[Stored items]
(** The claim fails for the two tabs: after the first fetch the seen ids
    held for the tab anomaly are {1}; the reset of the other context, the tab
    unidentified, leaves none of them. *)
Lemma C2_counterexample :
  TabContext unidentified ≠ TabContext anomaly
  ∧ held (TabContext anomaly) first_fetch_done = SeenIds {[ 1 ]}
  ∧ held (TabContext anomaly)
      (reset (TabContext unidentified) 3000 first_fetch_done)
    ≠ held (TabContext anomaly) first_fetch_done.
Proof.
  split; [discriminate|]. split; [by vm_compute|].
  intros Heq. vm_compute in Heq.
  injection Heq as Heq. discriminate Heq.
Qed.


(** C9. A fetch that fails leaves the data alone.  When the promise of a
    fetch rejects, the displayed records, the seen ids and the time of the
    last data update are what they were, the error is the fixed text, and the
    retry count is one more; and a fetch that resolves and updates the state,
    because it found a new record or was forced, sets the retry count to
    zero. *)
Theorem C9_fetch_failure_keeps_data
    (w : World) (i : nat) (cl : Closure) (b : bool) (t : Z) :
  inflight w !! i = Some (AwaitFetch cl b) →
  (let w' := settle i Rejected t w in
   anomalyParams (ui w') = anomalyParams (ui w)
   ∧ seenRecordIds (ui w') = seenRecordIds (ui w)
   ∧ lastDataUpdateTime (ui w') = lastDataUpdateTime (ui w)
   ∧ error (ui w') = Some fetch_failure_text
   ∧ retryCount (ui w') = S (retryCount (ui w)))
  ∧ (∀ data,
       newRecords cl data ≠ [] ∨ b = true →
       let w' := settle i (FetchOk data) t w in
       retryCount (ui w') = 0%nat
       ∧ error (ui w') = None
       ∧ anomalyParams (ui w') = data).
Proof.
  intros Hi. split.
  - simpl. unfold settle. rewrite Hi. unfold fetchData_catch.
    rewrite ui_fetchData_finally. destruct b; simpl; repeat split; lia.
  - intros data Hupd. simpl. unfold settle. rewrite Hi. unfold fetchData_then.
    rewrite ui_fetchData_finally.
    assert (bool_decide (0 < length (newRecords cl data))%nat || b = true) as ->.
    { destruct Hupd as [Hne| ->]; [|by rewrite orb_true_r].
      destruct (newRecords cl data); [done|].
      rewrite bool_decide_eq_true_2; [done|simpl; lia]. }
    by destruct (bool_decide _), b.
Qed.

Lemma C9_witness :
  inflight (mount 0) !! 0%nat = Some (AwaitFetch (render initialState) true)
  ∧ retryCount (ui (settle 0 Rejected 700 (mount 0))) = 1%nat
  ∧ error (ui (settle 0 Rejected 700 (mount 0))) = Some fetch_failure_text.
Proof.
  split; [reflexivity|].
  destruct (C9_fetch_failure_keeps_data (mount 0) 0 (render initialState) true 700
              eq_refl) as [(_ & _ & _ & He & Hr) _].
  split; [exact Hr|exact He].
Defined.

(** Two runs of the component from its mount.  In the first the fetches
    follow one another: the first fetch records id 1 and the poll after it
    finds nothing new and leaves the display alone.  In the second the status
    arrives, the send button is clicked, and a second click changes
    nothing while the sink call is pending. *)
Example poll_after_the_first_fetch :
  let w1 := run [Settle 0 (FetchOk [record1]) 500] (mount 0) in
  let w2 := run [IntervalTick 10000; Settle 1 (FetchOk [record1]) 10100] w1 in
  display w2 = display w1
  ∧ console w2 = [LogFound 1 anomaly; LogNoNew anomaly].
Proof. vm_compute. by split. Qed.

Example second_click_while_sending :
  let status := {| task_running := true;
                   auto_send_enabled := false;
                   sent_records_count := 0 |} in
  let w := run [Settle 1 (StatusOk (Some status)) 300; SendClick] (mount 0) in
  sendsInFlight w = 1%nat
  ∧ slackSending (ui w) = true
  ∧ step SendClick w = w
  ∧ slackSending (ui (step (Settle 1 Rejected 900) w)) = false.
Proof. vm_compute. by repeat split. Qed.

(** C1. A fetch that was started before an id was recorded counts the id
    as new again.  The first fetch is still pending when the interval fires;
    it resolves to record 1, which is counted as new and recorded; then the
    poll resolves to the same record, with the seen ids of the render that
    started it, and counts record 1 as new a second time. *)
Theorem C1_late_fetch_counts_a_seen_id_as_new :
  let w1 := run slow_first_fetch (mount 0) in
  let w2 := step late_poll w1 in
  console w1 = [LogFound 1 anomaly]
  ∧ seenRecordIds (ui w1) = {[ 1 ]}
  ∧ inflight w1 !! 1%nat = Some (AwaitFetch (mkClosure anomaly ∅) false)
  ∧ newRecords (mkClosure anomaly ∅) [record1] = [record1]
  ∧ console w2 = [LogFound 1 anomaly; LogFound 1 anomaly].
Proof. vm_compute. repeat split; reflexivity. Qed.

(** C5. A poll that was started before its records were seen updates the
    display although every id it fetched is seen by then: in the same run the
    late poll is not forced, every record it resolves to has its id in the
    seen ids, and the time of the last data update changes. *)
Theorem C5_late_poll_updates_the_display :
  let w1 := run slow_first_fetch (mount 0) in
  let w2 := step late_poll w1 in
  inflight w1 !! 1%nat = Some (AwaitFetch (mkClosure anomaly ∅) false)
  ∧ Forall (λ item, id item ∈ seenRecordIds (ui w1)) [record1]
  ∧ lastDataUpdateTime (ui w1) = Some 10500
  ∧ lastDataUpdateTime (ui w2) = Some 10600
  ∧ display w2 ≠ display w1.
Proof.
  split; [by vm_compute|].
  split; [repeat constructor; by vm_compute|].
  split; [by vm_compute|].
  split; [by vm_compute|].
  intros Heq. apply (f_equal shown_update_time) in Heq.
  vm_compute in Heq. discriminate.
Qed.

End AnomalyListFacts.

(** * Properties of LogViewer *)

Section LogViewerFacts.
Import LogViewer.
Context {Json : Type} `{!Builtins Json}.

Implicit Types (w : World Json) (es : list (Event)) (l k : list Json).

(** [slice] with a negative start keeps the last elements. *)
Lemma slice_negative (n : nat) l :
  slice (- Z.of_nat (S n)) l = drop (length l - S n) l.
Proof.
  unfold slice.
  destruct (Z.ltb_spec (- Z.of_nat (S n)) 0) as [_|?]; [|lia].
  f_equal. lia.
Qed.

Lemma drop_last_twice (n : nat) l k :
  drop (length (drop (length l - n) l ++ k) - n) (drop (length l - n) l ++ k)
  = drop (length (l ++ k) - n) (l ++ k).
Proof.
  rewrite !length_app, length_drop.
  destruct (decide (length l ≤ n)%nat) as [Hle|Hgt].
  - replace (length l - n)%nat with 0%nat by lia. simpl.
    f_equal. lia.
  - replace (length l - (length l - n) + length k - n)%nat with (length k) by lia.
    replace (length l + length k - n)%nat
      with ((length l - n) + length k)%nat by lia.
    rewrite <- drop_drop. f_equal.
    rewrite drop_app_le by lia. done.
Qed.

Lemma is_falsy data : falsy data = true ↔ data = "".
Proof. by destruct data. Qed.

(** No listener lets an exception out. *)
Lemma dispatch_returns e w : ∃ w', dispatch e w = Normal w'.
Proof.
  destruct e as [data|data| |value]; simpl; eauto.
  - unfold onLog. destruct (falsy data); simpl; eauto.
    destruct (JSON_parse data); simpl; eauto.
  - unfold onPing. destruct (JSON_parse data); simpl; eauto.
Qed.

• **Task item**
Only the lines above from the one with "w2 ≠ display w1." through the one with "- unfold onLog." should be duplicated, character for character.

• **Result**
  ∧ display w2 ≠ display w1.
Proof.
  split; [by vm_compute|].
  split; [repeat constructor; by vm_compute|].
  split; [by vm_compute|].
  split; [by vm_compute|].
  intros Heq. apply (f_equal shown_update_time) in Heq.
  vm_compute in Heq. discriminate.
Qed.

End AnomalyListFacts.

(** * Properties of LogViewer *)

Section LogViewerFacts.
Import LogViewer.
Context {Json : Type} `{!Builtins Json}.

Implicit Types (w : World Json) (es : list (Event)) (l k : list Json).

(** [slice] with a negative start keeps the last elements. *)
Lemma slice_negative (n : nat) l :
  slice (- Z.of_nat (S n)) l = drop (length l - S n) l.
Proof.
  unfold slice.
  destruct (Z.ltb_spec (- Z.of_nat (S n)) 0) as [_|?]; [|lia].
  f_equal. lia.
Qed.

Lemma drop_last_twice (n : nat) l k :
  drop (length (drop (length l - n) l ++ k) - n) (drop (length l - n) l ++ k)
  = drop (length (l ++ k) - n) (l ++ k).
Proof.
  rewrite !length_app, length_drop.
  destruct (decide (length l ≤ n)%nat) as [Hle|Hgt].
  - replace (length l - n)%nat with 0%nat by lia. simpl.
    f_equal. lia.
  - replace (length l - (length l - n) + length k - n)%nat with (length k) by lia.
    replace (length l + length k - n)%nat
      with ((length l - n) + length k)%nat by lia.
    rewrite <- drop_drop. f_equal.
    rewrite drop_app_le by lia. done.
Qed.

Lemma is_falsy data : falsy data = true ↔ data = "".
Proof. by destruct data. Qed.

(** No listener lets an exception out. *)
Lemma dispatch_returns e w : ∃ w', dispatch e w = Normal w'.
Proof.
  destruct e as [data|data| |value]; simpl; eauto.
  - unfold onLog. destruct (falsy data); simpl; eauto.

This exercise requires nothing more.